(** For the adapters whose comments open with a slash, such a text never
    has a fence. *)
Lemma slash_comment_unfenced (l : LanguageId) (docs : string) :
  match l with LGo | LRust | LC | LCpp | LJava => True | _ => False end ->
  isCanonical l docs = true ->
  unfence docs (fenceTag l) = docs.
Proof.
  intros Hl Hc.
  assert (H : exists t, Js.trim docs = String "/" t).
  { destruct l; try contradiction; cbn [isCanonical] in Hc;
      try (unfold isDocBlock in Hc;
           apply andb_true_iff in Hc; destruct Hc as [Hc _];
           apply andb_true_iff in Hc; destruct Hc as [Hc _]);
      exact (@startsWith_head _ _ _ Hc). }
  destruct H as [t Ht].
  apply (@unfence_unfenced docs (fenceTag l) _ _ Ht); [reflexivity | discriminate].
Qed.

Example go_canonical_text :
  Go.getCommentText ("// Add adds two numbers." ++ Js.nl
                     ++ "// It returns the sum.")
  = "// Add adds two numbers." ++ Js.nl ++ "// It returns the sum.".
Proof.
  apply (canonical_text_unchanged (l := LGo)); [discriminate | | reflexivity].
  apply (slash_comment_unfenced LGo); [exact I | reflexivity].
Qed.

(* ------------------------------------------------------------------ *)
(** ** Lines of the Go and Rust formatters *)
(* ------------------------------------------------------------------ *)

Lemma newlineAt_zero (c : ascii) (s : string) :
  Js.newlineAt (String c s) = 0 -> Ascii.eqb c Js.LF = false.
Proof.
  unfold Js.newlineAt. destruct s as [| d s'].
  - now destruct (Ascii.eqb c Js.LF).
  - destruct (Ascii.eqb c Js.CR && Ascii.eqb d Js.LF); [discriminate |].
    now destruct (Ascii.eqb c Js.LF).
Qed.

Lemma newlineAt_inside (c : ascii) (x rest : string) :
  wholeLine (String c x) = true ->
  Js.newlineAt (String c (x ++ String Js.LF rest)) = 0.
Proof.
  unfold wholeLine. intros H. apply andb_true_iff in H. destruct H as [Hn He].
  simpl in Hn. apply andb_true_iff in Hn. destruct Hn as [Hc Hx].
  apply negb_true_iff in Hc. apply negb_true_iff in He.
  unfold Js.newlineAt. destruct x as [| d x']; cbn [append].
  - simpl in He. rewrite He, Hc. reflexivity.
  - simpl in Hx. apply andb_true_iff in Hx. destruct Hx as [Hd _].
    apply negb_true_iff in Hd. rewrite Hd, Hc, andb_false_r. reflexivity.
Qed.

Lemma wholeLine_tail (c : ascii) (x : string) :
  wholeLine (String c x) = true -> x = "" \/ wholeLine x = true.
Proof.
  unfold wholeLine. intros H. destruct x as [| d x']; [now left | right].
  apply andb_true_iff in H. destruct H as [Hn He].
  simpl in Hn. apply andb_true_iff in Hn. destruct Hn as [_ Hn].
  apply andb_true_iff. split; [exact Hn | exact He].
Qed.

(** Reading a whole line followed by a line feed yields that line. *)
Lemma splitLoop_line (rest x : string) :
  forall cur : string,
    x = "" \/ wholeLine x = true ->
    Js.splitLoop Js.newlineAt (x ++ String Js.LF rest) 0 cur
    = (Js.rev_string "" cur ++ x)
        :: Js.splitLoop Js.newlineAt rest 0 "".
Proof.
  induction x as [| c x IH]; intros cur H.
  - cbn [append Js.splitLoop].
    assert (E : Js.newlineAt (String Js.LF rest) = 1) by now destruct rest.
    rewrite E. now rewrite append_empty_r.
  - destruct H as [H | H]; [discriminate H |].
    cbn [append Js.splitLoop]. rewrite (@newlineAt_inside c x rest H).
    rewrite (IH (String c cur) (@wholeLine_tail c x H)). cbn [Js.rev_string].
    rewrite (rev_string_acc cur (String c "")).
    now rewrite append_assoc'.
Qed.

PROBLEM TO SOLVE: Among the entries, find each line that includes the string "simpl" and copy it.

WORKED SOLUTION:
  simpl in Hn. apply andb_true_iff in Hn. destruct Hn as [Hc Hx].
  - simpl in He. rewrite He, Hc. reflexivity.
  - simpl in Hx. apply andb_true_iff in Hx. destruct Hx as [Hd _].
  simpl in Hn. apply andb_true_iff in Hn. destruct Hn as [_ Hn].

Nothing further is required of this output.